• **Problem requirements**
Pick every line from the data below that contains the string "before" and copy it.

• **Material provided**
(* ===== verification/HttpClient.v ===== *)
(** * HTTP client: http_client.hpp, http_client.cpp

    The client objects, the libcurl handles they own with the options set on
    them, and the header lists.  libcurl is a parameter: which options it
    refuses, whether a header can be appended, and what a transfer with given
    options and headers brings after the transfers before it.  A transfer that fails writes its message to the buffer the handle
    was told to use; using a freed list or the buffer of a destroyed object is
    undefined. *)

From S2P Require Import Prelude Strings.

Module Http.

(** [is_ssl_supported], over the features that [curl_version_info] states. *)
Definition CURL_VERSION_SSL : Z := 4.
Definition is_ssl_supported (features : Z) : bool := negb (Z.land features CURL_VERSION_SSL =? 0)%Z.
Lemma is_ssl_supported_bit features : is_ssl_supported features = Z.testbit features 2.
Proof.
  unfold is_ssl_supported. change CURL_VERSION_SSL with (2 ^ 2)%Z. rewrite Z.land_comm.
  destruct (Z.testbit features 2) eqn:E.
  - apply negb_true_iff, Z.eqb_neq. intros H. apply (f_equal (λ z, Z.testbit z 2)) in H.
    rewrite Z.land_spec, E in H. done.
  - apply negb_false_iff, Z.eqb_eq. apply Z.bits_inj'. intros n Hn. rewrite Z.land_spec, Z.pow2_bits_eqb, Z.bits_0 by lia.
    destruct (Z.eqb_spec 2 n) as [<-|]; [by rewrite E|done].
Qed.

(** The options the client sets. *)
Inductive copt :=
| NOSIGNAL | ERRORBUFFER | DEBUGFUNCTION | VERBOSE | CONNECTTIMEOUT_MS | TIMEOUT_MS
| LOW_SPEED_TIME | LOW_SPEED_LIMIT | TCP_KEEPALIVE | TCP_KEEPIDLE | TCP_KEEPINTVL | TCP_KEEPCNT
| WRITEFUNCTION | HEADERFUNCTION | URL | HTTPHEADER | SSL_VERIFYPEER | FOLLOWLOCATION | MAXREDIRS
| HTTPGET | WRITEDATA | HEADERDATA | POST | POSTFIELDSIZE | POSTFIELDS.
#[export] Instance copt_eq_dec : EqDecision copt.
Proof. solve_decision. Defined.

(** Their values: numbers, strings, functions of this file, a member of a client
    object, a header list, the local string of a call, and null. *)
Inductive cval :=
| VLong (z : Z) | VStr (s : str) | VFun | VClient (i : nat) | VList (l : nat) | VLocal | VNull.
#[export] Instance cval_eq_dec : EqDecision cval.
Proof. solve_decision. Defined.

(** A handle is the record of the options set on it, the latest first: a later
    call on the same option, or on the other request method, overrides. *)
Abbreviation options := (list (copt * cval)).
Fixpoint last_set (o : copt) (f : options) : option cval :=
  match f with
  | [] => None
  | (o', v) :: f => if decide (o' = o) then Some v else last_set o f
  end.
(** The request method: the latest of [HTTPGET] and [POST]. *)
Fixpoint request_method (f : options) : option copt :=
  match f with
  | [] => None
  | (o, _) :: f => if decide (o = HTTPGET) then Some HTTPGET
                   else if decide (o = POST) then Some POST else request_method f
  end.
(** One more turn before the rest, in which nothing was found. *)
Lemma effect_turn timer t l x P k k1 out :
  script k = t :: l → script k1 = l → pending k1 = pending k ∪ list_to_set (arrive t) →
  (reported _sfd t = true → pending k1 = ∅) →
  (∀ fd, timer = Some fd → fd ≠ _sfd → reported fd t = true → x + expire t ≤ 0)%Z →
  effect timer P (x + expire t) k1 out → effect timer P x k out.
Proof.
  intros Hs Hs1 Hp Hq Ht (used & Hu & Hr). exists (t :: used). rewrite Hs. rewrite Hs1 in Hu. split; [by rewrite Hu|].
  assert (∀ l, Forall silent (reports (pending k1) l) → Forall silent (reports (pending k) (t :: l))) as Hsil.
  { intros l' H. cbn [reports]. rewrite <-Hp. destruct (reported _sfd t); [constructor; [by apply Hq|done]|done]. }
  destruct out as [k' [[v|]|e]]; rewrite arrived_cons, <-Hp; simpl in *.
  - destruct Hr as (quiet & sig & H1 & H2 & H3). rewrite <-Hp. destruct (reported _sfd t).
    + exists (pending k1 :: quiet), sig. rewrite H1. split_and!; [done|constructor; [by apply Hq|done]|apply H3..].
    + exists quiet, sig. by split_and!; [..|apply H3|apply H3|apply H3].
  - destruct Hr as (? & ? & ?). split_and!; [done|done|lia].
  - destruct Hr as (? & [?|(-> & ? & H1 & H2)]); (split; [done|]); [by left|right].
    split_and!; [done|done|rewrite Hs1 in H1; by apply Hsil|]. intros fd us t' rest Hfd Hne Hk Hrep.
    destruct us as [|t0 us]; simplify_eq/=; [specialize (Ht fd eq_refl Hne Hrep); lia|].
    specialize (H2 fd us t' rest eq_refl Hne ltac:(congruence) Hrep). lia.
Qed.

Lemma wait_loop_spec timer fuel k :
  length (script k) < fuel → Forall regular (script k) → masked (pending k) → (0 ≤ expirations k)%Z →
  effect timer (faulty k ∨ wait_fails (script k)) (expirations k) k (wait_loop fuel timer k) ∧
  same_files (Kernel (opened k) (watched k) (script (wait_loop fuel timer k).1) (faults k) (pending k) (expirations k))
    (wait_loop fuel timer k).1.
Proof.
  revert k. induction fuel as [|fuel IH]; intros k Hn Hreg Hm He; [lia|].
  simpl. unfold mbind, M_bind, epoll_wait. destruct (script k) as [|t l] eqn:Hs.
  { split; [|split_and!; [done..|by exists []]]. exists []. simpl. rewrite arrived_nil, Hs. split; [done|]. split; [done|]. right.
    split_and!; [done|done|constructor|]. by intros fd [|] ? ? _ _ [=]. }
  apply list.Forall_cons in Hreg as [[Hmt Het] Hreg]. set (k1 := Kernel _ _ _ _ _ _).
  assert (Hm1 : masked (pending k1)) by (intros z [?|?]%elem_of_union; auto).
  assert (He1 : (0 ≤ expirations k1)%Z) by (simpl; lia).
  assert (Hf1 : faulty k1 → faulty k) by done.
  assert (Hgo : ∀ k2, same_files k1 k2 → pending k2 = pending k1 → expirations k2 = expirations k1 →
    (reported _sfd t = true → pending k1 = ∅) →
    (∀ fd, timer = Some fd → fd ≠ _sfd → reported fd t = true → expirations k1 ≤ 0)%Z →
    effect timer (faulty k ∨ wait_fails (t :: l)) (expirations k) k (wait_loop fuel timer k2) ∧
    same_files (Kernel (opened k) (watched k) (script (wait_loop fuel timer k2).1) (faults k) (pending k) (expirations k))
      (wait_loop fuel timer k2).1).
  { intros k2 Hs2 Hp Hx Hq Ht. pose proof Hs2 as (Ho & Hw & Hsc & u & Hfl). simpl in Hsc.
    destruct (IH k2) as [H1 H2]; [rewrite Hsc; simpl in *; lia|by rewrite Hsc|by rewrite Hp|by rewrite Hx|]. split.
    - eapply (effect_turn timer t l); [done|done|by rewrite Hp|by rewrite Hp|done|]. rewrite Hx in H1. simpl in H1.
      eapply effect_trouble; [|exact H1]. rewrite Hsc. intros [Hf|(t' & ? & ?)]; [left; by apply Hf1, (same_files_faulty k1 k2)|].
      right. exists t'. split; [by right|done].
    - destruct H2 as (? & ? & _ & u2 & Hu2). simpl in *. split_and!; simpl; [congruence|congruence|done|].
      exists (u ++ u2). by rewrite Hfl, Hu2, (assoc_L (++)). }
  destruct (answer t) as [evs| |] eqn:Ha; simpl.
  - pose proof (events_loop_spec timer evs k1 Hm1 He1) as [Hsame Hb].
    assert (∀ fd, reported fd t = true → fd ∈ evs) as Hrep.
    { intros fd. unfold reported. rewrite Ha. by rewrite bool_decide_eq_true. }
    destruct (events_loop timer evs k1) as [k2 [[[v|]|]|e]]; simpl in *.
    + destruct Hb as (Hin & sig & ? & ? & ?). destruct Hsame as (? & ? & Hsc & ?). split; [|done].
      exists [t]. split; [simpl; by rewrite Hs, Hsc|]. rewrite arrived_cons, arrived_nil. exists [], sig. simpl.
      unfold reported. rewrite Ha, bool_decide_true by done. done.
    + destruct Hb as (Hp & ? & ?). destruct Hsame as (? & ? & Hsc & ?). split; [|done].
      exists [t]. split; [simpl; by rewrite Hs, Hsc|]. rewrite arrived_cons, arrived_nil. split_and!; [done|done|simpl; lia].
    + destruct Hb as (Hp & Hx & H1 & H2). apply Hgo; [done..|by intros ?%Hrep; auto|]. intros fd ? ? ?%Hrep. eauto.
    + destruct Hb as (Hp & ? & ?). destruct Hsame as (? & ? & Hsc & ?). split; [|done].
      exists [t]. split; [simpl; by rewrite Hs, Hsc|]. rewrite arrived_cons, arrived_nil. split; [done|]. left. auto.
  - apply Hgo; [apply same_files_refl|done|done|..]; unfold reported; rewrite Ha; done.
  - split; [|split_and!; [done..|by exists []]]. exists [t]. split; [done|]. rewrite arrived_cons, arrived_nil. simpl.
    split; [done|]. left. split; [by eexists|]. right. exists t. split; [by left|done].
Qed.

• **Written solution**
    options and headers brings after the transfers before it.  A transfer that fails writes its message to the buffer the handle
(** One more turn before the rest, in which nothing was found. *)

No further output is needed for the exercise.